The game is on

Think of a game. Now, it’s likely that the game you’ve thought of has these three characteristics:

  1. a winner
  2. a loser
  3. an end

A critical point seems to be that until the end of the game there is neither a winner or loser. For example, it makes sense to say “who won the 1997 boat race?”; yet it makes no sense yet to ask “who won the 2097 boat race?”.

Now, imagine a game with the following characteristics:

  1. it only ends when the last player leaves
  2. players can play individually and in any number of teams at the same time, and can change teams at any point
  3. players time in the game is finite
  4. players can be actively removed from the game
  5. most teams take the removal of a member very seriously
  6. losing team always gets another move, even if a proxy carries it out. 

It’s very difficult to see how one could ever win such a game, or in fact what winning would even mean in such a context.

Now, lets take a specific example of a specific game that most people would characterise with the fist list: a World War I. It seams to fit, there was a winner, a loser, and an end (11 November 1918).
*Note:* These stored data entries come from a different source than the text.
(* ===== verification/Heap.v ===== *)
(** * The kernel heap

    Blocks allocated by [kzalloc], as the drivers use them: a block is the list
    of its cells (bytes, or 32-bit words for an array of [u32]) and its address
    is the key.  Which allocations succeed, and where, is the world's. *)

From S2P Require Import Prelude.

(** Blocks by address, and the outcomes of the allocations to come ([None], or
    nothing left, is a failure). *)
Record world := World {
  heap : gmap Z (list Z);
  allocs : list (option Z)
}.

Definition kzalloc (n : Z) (w : world) : option Z * world :=
  match w.(allocs) with
  | Some a :: rest => (Some a, World (<[a := replicate (Z.to_nat n) 0]> w.(heap)) rest)
  | None :: rest => (None, World w.(heap) rest)
  | [] => (None, w)
  end.

(** [kfree]; freeing NULL does nothing. *)
Definition kfree (a : Z) (w : world) : world :=
  if a =? 0 then w else World (delete a w.(heap)) w.(allocs).

(** Overwrites the first cells of a block. *)
Definition heap_store (dst : Z) (cells : list Z) (w : world) : outcome world :=
  to ← must (w.(heap) !! dst);
  if Z.of_nat (length to) <? Z.of_nat (length cells) then Undef
  else Ok (World (<[dst := cells ++ drop (length cells) to]> w.(heap)) w.(allocs)).

(** [memcpy(dst, src, n)] between two blocks. *)
Definition heap_memcpy (dst src n : Z) (w : world) : outcome world :=
  from ← must (w.(heap) !! src);
  cells ← must (buf_read from 0 n);
  heap_store dst cells w.

Lemma kzalloc_Some n w p w' :
  kzalloc n w = (Some p, w') →
  w'.(heap) = <[p := replicate (Z.to_nat n) 0]> w.(heap) ∧
  w.(allocs) = Some p :: w'.(allocs).
Proof.
  unfold kzalloc. destruct (allocs w) as [|[a|] rest]; try done. by intros [= -> <-].
Qed.

Lemma kzalloc_None n w w' : kzalloc n w = (None, w') → w'.(heap) = w.(heap).
Proof. unfold kzalloc. destruct (allocs w) as [|[a|] rest]; by intros [= <-]. Qed.

Lemma heap_store_Ok dst cells w w' :
  heap_store dst cells w = Ok w' →
  ∃ to, w.(heap) !! dst = Some to ∧ (length cells ≤ length to)%nat ∧
    w' = World (<[dst := cells ++ drop (length cells) to]> w.(heap)) w.(allocs).
Proof.
  unfold heap_store. destruct (heap w !! dst) as [to|]; simpl; [|done].
  case_bool; [done|]. intros [= <-]. exists to. split_and!; [done|lia|done].
Qed.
Except it didn’t, the loser’s kept on living and got another move: World War II. All real life conflicts like war, terrorism, gang warfare, or a dispute with your neighbour, are actually of the second type of game, not the first.

Which is unfortunate really; just when the winner basks in glory the loser makes another move. Pity the winner.


Interesting, although perhaps there’s not as much difference between the two types as you’re implying. If Oxford lose the boat race in 2096, there’ll always be another one in 2097, for them to play again - you can consider the game as a single event, in which case you should apply the same logic to war, or you can consider a game as a possibly infinite series of single events, in which case you should apply the same logic to boat races.

Though WWII grew out of the ending conditions of WWI, the people running it were completely different people, with different goals and motivations. Most of the people behind WWI did not keep on living and get another move.

I suppose though, that what makes these musings topical is that the wars in Iraq and Afghanistan started as wars against a state, and were swiftly and successfully prosecuted, and then quickly became wars against diverse guerilla groups, which are always challenging, and of all countries, the USA is particularly ill suited to them.

To win a game against guerillas, you have to make sure that every single one of your actions reduces the guerillas more than it’s future effects increase them. It is possible to win, just very difficult, and not a short term proposition.


It seems clear to me that the best strategy is to always aim to minimise the amount of loss by any and all players.

One might think that this can be simply bypassed by removing the player, however, other players not removed from the game usually see that as a personal loss.